Цвета выходят слишком тёмными. Глубокий синий, чернильный чёрный, размытые красные пятна. Кисть движется почти автоматически, но я вижу — моя рука не хочет выбирать другие оттенки. Не получается. В груди словно клубок тяжёлых нитей, который с каждым мазком затягивается всё туже.
— Лиля? — раздается голос преподавателя. Я вздрагиваю и поднимаю голову.
Он стоит рядом, смотрит на мою работу с лёгким недоумением.
— У тебя необычная подача, но.… ты в норме? — мягко спрашивает он.
Я сжимаю кисть крепче, ощущая, как ногти впиваются в ладонь.
— Да, просто экспериментирую, — выдаю в ответ.
Он кивает, но смотрит пристально. Будто видит больше, чем мне хотелось бы показать.
Я возвращаюсь к работе, но теперь чувствую себя неуютно. Всё, что есть у меня внутри, медленно просачивается на бумагу.
Грязные мазки. Рваные линии. Опустошение.
Вдруг осознаю, что мне хочется взять канцелярский нож и просто подрать лист на мольберте. Порвать на куски. Порезать, уничтожить.
Когда урок заканчивается, я мою и складываю кисти, оттираю краски от пальцев, прощаюсь. Мне всё равно, что кто-то зовёт в кафе после занятия. Всё, чего я хочу — добраться до дома, спрятаться, провалиться в сон. Хотя сон не приносит покоя. Я уже знаю это.
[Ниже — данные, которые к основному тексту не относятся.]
Lemma render_call_width c :
  match record_of c with
  | Some p => well_formed p = true
  | None => True
  end ->
  String.length (render_call c) = width c.
Proof.
  destruct c as [|p|p]; [reflexivity| |]; cbn [record_of]; intros Hwf;
    destruct (well_formed_elim p Hwf)
      as (Hn & _ & Hi & g0 & g1 & g2 & g3 & g4 & Hg & H0 & H1 & H2 & H3 & H4);
    apply token_elim in Hi as [[_ Hi] _];
    apply token_elim in H0 as [[_ H0] _];
    apply token_elim in H1 as [[_ H1] _];
    apply token_elim in H2 as [[_ H2] _];
    apply token_elim in H3 as [[_ H3] _];
    apply token_elim in H4 as [[_ H4] _];
    unfold render_call, render_genes, gene; rewrite Hg; cbn [nth];
    rewrite !length_append, !pad_right_length by assumption; reflexivity.
Qed.

Lemma well_formed_cleaned q :
  well_formed q = true ->
  well_formed (with_name q (cleanName (name q))) = true.
Proof.
  unfold well_formed, with_name. cbn [name id genes]. intros H.
  apply andb_prop in H as [H Hg]. apply andb_prop in H as [H Hl].
  apply andb_prop in H as [H Hi]. apply andb_prop in H as [Hn _].
  rewrite Hg, Hl, Hi, !andb_true_r.
  rewrite cleanName_kept, kept_no_digit, andb_true_r.
  apply Nat.leb_le. apply Nat.leb_le in Hn.
  destruct (kept_prefix (name q)) as [r Hr].
  rewrite Hr, length_append in Hn. lia.
Qed.

Lemma read_first_well_formed us : forall i uninit fs ps a,
  first_reads_ok us = true ->
  read_first us i uninit = (fs, ps, a) ->
  Forall (fun p => well_formed p = true) ps.
Proof.
  induction us as [|f us IH]; intros i uninit fs ps a Hok H.
  - injection H as _ <- _. constructor.
  - cbn [read_first] in H. cbn [first_reads_ok forallb] in Hok.
    apply andb_prop in Hok as [H7 Hok].
    destruct (fscanf_person fmt_first f (uninit i)) as [[n p] f'] eqn:E.
    destruct (read_first us (S i) uninit) as [[fs0 ps0] a0] eqn:E0.
    assert (n = 7%Z) as ->.
    { unfold fscanf_person in E. injection E as <- _ _.
      apply Z.eqb_eq. exact H7. }
    change (7 =? 7)%Z with true in H. cbv iota in H. injection H as _ <- _.
    constructor; [|exact (IH _ _ _ _ _ Hok E0)].
    apply well_formed_cleaned.
    exact (proj1 (fscanf_person_well_formed fmt_first f _ p f'
                    (or_introl eq_refl) E)).
Qed.
(** * Verification of the translation-tag type generator and of the
      double-line transaction details row

    Sources embedded here:
    - [scripts/codegen-translations.js]: reads a language file, flattens the
      keys under its [translation] property into tags and writes a TypeScript
      declaration of the union of all tags;
    - [src/screens/transaction-details/components/DoubleLineTransactionDetailsRow.tsx]:
      a stateless React row.

    JavaScript strings are sequences of UTF-16 code units and [.length]
    counts code units, so a string is a [list] of code units here; literals
    of the source are written with [lit].  Objects are the list of their
    enumerable own properties in the order in which [for ... in] visits
    them. *)

From Stdlib Require Import List NArith Ascii String DecimalString DecimalNat.
From Stdlib Require Import Bool Arith Lia.
From Stdlib Require Import PrimFloat.
Import ListNotations.

(** ** JavaScript strings and values *)

Module JS.

Definition code_unit := N.
Definition jsstring := list code_unit.

(** A literal of the source text. *)
Definition lit (s : string) : jsstring :=
  map N_of_ascii (list_ascii_of_string s).

(** The line feed of a template literal that spans lines. *)
Definition NL : jsstring := [10%N].

(** [a === b] on strings. *)
Fixpoint jsstring_eqb (a b : jsstring) : bool :=
  match a, b with
  | [], [] => true
  | x :: a', y :: b' => N.eqb x y && jsstring_eqb a' b'
  | _, _ => false
  end.

(** [Array.prototype.join] on an array of strings. *)
Fixpoint join (sep : jsstring) (parts : list jsstring) : jsstring :=
  match parts with
  | [] => []
  | p :: rest =>
      match rest with
      | [] => p
      | _ :: _ => p ++ sep ++ join sep rest
      end
  end.

(** The property name of an array index or of a string index: its decimal
    numeral. *)
Definition index_key (i : nat) : jsstring :=
  lit (NilEmpty.string_of_uint (Nat.to_uint i)).

(** The values that [JSON.parse] and a property access can give.  The
    payload of a number is carried along and never inspected. *)
#[local] Unset Elimination Schemes.
Inductive value : Type :=
| VUndefined : value
| VNull : value
| VBoolean : bool -> value
| VNumber : float -> value
| VString : jsstring -> value
| VArray : list value -> value
| VObject : list (jsstring * value) -> value.
#[local] Set Elimination Schemes.

(** The [typeof] operator. *)
Definition typeof (v : value) : jsstring :=
  match v with
  | VUndefined => lit "undefined"
  | VNull => lit "object"
  | VBoolean _ => lit "boolean"
  | VNumber _ => lit "number"
  | VString _ => lit "string"
  | VArray _ => lit "object"
  | VObject _ => lit "object"
  end.

(** Indices paired with elements, counting from [i]. *)
Fixpoint indexed_from (i : nat) (items : list value)
  : list (jsstring * value) :=
  match items with
  | [] => []
  | v :: rest => (index_key i, v) :: indexed_from (S i) rest
  end.

(** What [for (let key in object)] visits, each key with [object[key]]:
    the properties of an object, the indices of an array, the indices of
    a string (each holding a one-unit string); nothing for [null],
    [undefined], a number or a boolean. *)
Definition entries (object : value) : list (jsstring * value) :=
  match object with
  | VObject props => props
  | VArray items => indexed_from 0 items
  | VString s => indexed_from 0 (map (fun c => VString [c]) s)
  | _ => []
  end.

(** [object[key]] on the property list: the first property of that name,
    [undefined] when there is none. *)
Fixpoint get_prop (props : list (jsstring * value)) (key : jsstring)
  : value :=
  match props with
  | [] => VUndefined
  | (k, v) :: rest => if jsstring_eqb k key then v else get_prop rest key
  end.

End JS.

Import JS.

(** ** scripts/codegen-translations.js *)

Module Codegen.

Definition tag := list jsstring.

Definition maxLineLength : nat := 80.

Definition generateArrayRepresentationForTag (tagAsArray : tag) : jsstring :=
  let stringRepresentations :=
    map (fun component => lit "'" ++ component ++ lit "'") tagAsArray in
  let oneLineAttempt :=
    lit "  | [" ++ join (lit ", ") stringRepresentations ++ lit "]" in
  if List.length oneLineAttempt <=? maxLineLength then oneLineAttempt
  else
    let multiLineAttempt :=
      lit "  | [" ++ NL ++
      lit "      " ++
        join (lit "," ++ NL ++ lit "      ") stringRepresentations ++ NL ++
      lit "    ]" in
    multiLineAttempt.

Definition generateTypeForTag (tagAsArray : tag) : jsstring :=
  NL ++
  lit "  | '" ++ join (lit ".") tagAsArray ++ lit "'" ++ NL ++
  generateArrayRepresentationForTag tagAsArray.

(** [languageFilename] is the module-level constant
    [process.argv[2] ?? 'en_US.json']. *)
Definition languageFilename (argv2 : option jsstring) : jsstring :=
  match argv2 with
  | Some name => name
  | None => lit "en_US.json"
  end.

Definition generateDeclaration (languageFilename : jsstring)
  (validTagsAsArrays : list tag) : jsstring :=
  lit "// This file was automatically generated by running `yarn codegen-translations`" ++ NL ++
  lit "// using the language file named `" ++ languageFilename ++ lit "`." ++ NL ++
  lit "//" ++ NL ++
  lit "// To regenerate this file, re-execute the `yarn codegen-translations` script." ++ NL ++
  NL ++
  lit "import { TranslateOptions } from 'i18n-js';" ++ NL ++
  NL ++
  lit "declare module 'i18n-js' {" ++ NL ++
  lit "  function t(scope: ValidScope, options?: TranslateOptions): string;" ++ NL ++
  lit "}" ++ NL ++
  NL ++
  lit "type ValidScope =" ++
    join [] (map generateTypeForTag validTagsAsArrays) ++ lit ";" ++ NL.

(** [keysArray] is mutated by [push]; the updated array is returned.  The
    three loops are the one [for ... in] of the source on an object, on an
    array and on a string. *)
Fixpoint pushNestedKeysAsArrays (keysArray : list tag) (object : value)
  (prefixArray : tag) {struct object} : list tag :=
  match object with
  | VObject props =>
      (fix loop (ps : list (jsstring * value)) (keysArray : list tag)
         : list tag :=
         match ps with
         | [] => keysArray
         | (key, child) :: rest =>
             let keyRepresentation := prefixArray ++ [key] in
             let keysArray := keysArray ++ [keyRepresentation] in
             loop rest
               (if jsstring_eqb (typeof child) (lit "object")
                then pushNestedKeysAsArrays keysArray child keyRepresentation
                else keysArray)
         end) props keysArray
  | VArray items =>
      (fix loop (i : nat) (vs : list value) (keysArray : list tag)
         : list tag :=
         match vs with
         | [] => keysArray
         | child :: rest =>
             let keyRepresentation := prefixArray ++ [index_key i] in
             let keysArray := keysArray ++ [keyRepresentation] in
             loop (S i) rest
               (if jsstring_eqb (typeof child) (lit "object")
                then pushNestedKeysAsArrays keysArray child keyRepresentation
                else keysArray)
         end) 0 items keysArray
  | VString s =>
      (* every [object[key]] is a string: [typeof] is never ['object'] *)
      fold_left
        (fun keysArray kv => keysArray ++ [prefixArray ++ [fst kv]])
        (entries (VString s)) keysArray
  | _ => keysArray
  end.

(** *** The file system and the run *)

Inductive error : Type :=
| SystemError : jsstring -> error
    (* [fs]: the error with that [code]: ENOENT, EISDIR, EACCES, ... *)
| SyntaxError   (* [JSON.parse]: not JSON *)
| TypeError.    (* property access on [null] or [undefined] *)

Inductive result (A : Type) : Type :=
| Ok : A -> result A
| Throw : error -> result A.
Arguments Ok {A} _.
Arguments Throw {A} _.

(** The files that can be read: resolved path to contents.  A path with no
    entry cannot be read, whatever the reason (no such file, a directory,
    no permission). *)
Definition fs := jsstring -> option jsstring.

(** A computation on the file system that may throw. *)
Definition M (A : Type) := fs -> result A * fs.

Definition bind {A B} (m : M A) (k : A -> M B) : M B :=
  fun s =>
    match m s with
    | (Ok a, s') => k a s'
    | (Throw e, s') => (Throw e, s')
    end.
Definition lift {A} (r : result A) : M A := fun s => (r, s).

Notation "x <- m ;; k" := (bind m (fun x => k))
  (at level 61, m at next level, right associativity).

(** [parsed['translation']]. *)
Definition get_translation (parsed : value) : result value :=
  match parsed with
  | VUndefined | VNull => Throw TypeError
  | VObject props => Ok (get_prop props (lit "translation"))
  | _ => Ok VUndefined
  end.

Section Platform.

(** The error that [fs.readFileSync] throws on a path that cannot be read. *)
Variable read_error : fs -> jsstring -> error.
(** Whether [fs.writeFileSync] refuses a write (the directory is missing,
    the file is not writable, the disk is full, ...), and then the error it
    throws and the state it leaves. *)
Variable write_refused : fs -> jsstring -> jsstring -> option (error * fs).
(** [JSON.parse], of the platform. *)
Variable JSON_parse : jsstring -> result value.
(** [path.resolve(__dirname, '../src/languages/', name)]. *)
Variable resolveLanguage : jsstring -> jsstring.
(** [path.resolve(__dirname, '../src/languages/types-generated.d.ts')]. *)
Variable declarationFilePath : jsstring.
(** [process.argv[2]]. *)
Variable argv2 : option jsstring.

Definition readFileSync (p : jsstring) : M jsstring :=
  fun s =>
    match s p with
    | Some contents => (Ok contents, s)
    | None => (Throw (read_error s p), s)
    end.

Definition writeFileSync (p contents : jsstring) : M unit :=
  fun s =>
    match write_refused s p contents with
    | Some (e, s') => (Throw e, s')
    | None =>
        (Ok tt, fun q => if jsstring_eqb q p then Some contents else s q)
    end.

Definition loadLanguageJson : M value :=
  let languageFilePath := resolveLanguage (languageFilename argv2) in
  languageContents <- readFileSync languageFilePath ;;
  parsed <- lift (JSON_parse languageContents) ;;
  lift (get_translation parsed).

Definition writeTypeDeclarationFile (contents : jsstring) : M unit :=
  writeFileSync declarationFilePath contents.

Definition run : M unit :=
  languageData <- loadLanguageJson ;;
  let tagsArray := [] in
  let tagsArray := pushNestedKeysAsArrays tagsArray languageData [] in
  let declarationString :=
    generateDeclaration (languageFilename argv2) tagsArray in
  writeTypeDeclarationFile declarationString.

End Platform.

End Codegen.

(** ** src/screens/transaction-details/components/DoubleLineTransactionDetailsRow.tsx *)

Module Row.

Local Open Scope string_scope.

Section Component.

(** [React.ReactNode]: whatever the caller passes as [leftComponent]. *)
Variable ReactNode : Type.

Inductive component : Type :=
| Box | Columns | Column | Stack | Inline | Text.

Inductive attr : Type :=
| AString : string -> attr      (* [name="..."] *)
| ANumber : nat -> attr.        (* [name={1}] *)

(** A JSX tree.  A [false] child is what [cond && <X />] leaves when
    [cond] is false; React renders nothing for it. *)
#[local] Unset Elimination Schemes.
Inductive element : Type :=
| Element : component -> list (string * attr) -> list element -> element
| ExprString : jsstring -> element
| ExprFalse : element
| ExprNode : ReactNode -> element.
#[local] Set Elimination Schemes.

(** [secondaryValue?: string]: [None] is [undefined]. *)
Record Props : Type := {
  leftComponent : ReactNode;
  secondaryValue : option jsstring;
  title : jsstring;
  value : jsstring
}.

Definition DoubleLineTransactionDetailsRow (props : Props) : element :=
  Element Box [("paddingVertical", AString "20px")] [
    Element Columns [("space", AString "10px");
                     ("alignVertical", AString "center")] [
      Element Column [("width", AString "content")]
        [ExprNode (leftComponent props)];
      Element Stack [("space", AString "10px")] [
        Element Inline [] [
          Element Text [("color", AString "labelTertiary");
                        ("size", AString "13pt");
                        ("numberOfLines", ANumber 1);
                        ("weight", AString "semibold")]
            [ExprString (title props)]
        ];
        Element Columns [] [
          Element Text [("color", AString "label");
                        ("size", AString "17pt");
                        ("weight", AString "semibold")]
            [ExprString (value props)];
          match secondaryValue props with
          | Some secondary =>
              Element Column [("width", AString "content")] [
                Element Text [("color", AString "labelTertiary");
                              ("size", AString "17pt");
                              ("weight", AString "medium");
                              ("numberOfLines", ANumber 1)]
                  [ExprString secondary]
              ]
          | None => ExprFalse
          end
        ]
      ]
    ]
  ].

(** *** What is on the screen *)

Definition is_Text (c : component) : bool :=
  match c with Text => true | _ => false end.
Сорок минут по пробкам, и я дома. Паркую машину во дворе и иду внутрь.
Но как только я открываю дверь, я сразу понимаю — что-то не так.
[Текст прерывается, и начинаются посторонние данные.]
(** Not rolling a liability: the outflow on the impact date, and the offset
    on the date of the original leg. *)
Lemma not_rollover_events new_cfs old :
  imp_action imp = Some "not_rollover"%string ->
  first_future_cf futures id = Some old ->
  apply_impact inst_map futures new_cfs imp
  = new_cfs ++ [impact_event id inst (- amt) date_s;
                impact_event id inst amt (cf_date old)].
Proof.
  intros Hact Hold. unfold apply_impact.
  rewrite Hid. cbn [mbind option_bind]. rewrite Hinst, Hdate, Hamt, Hact, Hold.
  change (Py.float_or0 (Some amt)) with amt.
  change (cf_date <$> Some old) with (Some (cf_date old)).
  rewrite (Qle_bool_false _ _ Hpos).
  change (action_is (Some "not_rollover"%string) "margin_call") with false.
  change (action_is (Some "not_rollover"%string) "exercise_option") with false.
  cbn [orb]. rewrite (bool_decide_eq_true_2 _ Hliab).
  replace (action_in _ _) with true by (vm_compute; reflexivity).
  unfold add_cf, impact_event.
  by rewrite <- app_assoc.
Qed.


End Dispatch.




(** ** Daily roll-up of an amended ledger *)

Section RollUp.

Lemma bucket_at_add_in daily key amt d :
  bucket_at (add_in daily key amt) d
  = if decide (key = d)
    then {| b_in := b_in (bucket_at daily d) + amt;
            b_out := b_out (bucket_at daily d) |}
    else bucket_at daily d.
Proof.
  unfold add_in, bucket_at. destruct (decide (key = d)) as [->|Hne].
  - by rewrite lookup_insert_eq.
  - by rewrite lookup_insert_ne.
Qed.

Lemma bucket_at_add_out daily key amt d :
  bucket_at (add_out daily key amt) d
  = if decide (key = d)
    then {| b_in := b_in (bucket_at daily d);
            b_out := b_out (bucket_at daily d) + amt |}
    else bucket_at daily d.
Proof.
  unfold add_out, bucket_at. destruct (decide (key = d)) as [->|Hne].
  - by rewrite lookup_insert_eq.
  - by rewrite lookup_insert_ne.
Qed.

(** An event leaves the buckets of the other dates alone. *)
Lemma roll_step_other asof end_ daily cf d :
  date_of (cf_date cf) <> d ->
  bucket_at (roll_step asof end_ daily cf) d = bucket_at daily d.
Proof.
  intros Hne. unfold roll_step.
  destruct (_ && _); [| reflexivity].
  destruct (Qle_bool 0 (cf_amount cf)).
  - by rewrite bucket_at_add_in, decide_False.
  - by rewrite bucket_at_add_out, decide_False.
Qed.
В доме тихо. Но тишина не такая, как обычно. Более удушливая, более тяжёлая, словно в воздухе взвеси свинца.
Я захожу в кухню, и меня резко бросает в холод.
Роман сидит за столом, сложив пальцы в замок. Его спина напряжена, он медленно поднимает на меня взгляд — тяжёлый, оценивающий.
Но я не сразу смотрю на него. Мой взгляд цепляется за стол.
Кровь отливает от лица. Тошнота тут же поднимается к горлу, и я перестаю дышать.
Перед ним разложены фотографии.
Те самые.
40
В ушах продолжает звенеть.
Я будто проваливаюсь в этот звук, растворяюсь в нем, не могу вырваться.
Смотрю на фотографии, не в силах отвести взгляд, не в силах сделать хоть что-то, кроме как стоять и ждать. Ждать неизбежного.
Роман медленно встаёт из-за стола. Словно в замедленной детализированной съёмке, я вижу, как его пальцы сжимаются в кулаки, как скулы напряжены, как по его лицу прокатывается знакомая тень — не ярость, не вспышка злости, нет. Хуже.
Холодный, расчетливый гнев.
— Значит, это правда, — повторяет он, и его голос звучит так ровно, что от этого становится только страшнее.
— Роман, — я открываю рот, но воздуха в лёгких не хватает, голос слабый, срывается. Кончики пальцев и переносица немеют.